* [Task to complete]: Copy word for word the lines from the start of the records through the line that contains "cache (snd (database.delete_face_from_db", both included.

* [The input]:
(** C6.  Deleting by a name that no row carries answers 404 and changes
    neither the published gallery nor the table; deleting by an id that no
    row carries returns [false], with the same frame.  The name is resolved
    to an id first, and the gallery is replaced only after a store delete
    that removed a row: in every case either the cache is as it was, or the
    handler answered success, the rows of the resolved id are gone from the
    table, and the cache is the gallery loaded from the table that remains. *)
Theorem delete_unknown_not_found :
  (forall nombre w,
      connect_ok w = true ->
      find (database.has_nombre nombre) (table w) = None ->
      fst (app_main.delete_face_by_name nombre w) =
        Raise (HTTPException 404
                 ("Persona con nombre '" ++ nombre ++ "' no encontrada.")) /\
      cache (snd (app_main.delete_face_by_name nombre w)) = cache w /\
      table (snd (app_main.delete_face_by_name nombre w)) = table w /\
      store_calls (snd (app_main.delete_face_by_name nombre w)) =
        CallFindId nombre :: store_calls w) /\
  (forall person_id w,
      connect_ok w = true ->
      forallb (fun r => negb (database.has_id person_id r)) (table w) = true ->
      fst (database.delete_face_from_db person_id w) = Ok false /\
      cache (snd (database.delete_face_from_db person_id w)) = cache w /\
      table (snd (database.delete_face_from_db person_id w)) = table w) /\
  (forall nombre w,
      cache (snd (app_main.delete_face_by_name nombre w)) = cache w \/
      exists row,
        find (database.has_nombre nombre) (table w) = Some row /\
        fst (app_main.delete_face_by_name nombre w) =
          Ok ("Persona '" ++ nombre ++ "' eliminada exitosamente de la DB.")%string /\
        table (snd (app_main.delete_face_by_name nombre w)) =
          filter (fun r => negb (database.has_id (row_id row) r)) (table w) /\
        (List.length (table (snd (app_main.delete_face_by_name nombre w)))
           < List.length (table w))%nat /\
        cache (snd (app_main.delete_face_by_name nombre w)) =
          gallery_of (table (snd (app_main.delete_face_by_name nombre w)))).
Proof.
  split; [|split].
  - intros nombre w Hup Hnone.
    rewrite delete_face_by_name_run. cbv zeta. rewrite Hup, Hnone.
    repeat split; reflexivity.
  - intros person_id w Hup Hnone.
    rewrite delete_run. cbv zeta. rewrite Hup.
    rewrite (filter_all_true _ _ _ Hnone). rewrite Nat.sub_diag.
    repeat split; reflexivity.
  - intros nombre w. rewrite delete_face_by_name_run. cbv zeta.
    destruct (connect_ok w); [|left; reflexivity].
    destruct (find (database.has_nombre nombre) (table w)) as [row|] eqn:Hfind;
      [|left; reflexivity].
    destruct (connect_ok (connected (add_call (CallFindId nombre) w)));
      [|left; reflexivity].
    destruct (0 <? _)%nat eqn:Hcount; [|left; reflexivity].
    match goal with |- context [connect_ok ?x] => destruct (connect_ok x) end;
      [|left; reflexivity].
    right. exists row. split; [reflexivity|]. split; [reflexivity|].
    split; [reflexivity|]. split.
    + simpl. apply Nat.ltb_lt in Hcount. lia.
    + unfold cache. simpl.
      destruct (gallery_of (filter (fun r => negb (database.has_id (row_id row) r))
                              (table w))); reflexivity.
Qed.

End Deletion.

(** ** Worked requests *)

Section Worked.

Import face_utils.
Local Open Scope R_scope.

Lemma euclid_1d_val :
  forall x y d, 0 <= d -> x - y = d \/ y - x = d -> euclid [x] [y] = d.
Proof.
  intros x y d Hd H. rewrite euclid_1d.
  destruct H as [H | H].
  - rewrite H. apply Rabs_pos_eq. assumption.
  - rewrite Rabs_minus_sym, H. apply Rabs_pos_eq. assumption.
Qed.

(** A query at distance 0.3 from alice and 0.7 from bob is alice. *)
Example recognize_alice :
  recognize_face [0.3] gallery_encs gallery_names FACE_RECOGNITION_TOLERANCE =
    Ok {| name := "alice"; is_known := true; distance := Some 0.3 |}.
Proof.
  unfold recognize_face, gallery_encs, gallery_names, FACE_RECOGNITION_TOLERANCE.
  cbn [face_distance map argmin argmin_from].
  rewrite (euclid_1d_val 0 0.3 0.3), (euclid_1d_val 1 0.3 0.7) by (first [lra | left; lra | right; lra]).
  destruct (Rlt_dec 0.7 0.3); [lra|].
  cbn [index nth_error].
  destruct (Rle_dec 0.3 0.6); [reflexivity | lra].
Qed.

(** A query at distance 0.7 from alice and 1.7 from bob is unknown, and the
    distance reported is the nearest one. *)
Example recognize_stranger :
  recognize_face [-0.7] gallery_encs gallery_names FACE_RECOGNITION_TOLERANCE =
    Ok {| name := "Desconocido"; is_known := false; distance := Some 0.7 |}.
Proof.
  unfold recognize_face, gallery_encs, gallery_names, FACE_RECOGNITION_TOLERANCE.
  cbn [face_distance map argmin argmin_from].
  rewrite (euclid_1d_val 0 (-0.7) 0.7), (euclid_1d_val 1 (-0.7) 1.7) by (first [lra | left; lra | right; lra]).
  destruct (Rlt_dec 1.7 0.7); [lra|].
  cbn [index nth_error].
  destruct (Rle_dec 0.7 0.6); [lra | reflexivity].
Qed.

* [Your solution]:
(** C6.  Deleting by a name that no row carries answers 404 and changes
    neither the published gallery nor the table; deleting by an id that no
    row carries returns [false], with the same frame.  The name is resolved
    to an id first, and the gallery is replaced only after a store delete
    that removed a row: in every case either the cache is as it was, or the
    handler answered success, the rows of the resolved id are gone from the
    table, and the cache is the gallery loaded from the table that remains. *)
Theorem delete_unknown_not_found :
  (forall nombre w,
      connect_ok w = true ->
      find (database.has_nombre nombre) (table w) = None ->
      fst (app_main.delete_face_by_name nombre w) =
        Raise (HTTPException 404
                 ("Persona con nombre '" ++ nombre ++ "' no encontrada.")) /\
      cache (snd (app_main.delete_face_by_name nombre w)) = cache w /\
      table (snd (app_main.delete_face_by_name nombre w)) = table w /\
      store_calls (snd (app_main.delete_face_by_name nombre w)) =
        CallFindId nombre :: store_calls w) /\
  (forall person_id w,
      connect_ok w = true ->
      forallb (fun r => negb (database.has_id person_id r)) (table w) = true ->
      fst (database.delete_face_from_db person_id w) = Ok false /\
      cache (snd (database.delete_face_from_db person_id w)) = cache w /\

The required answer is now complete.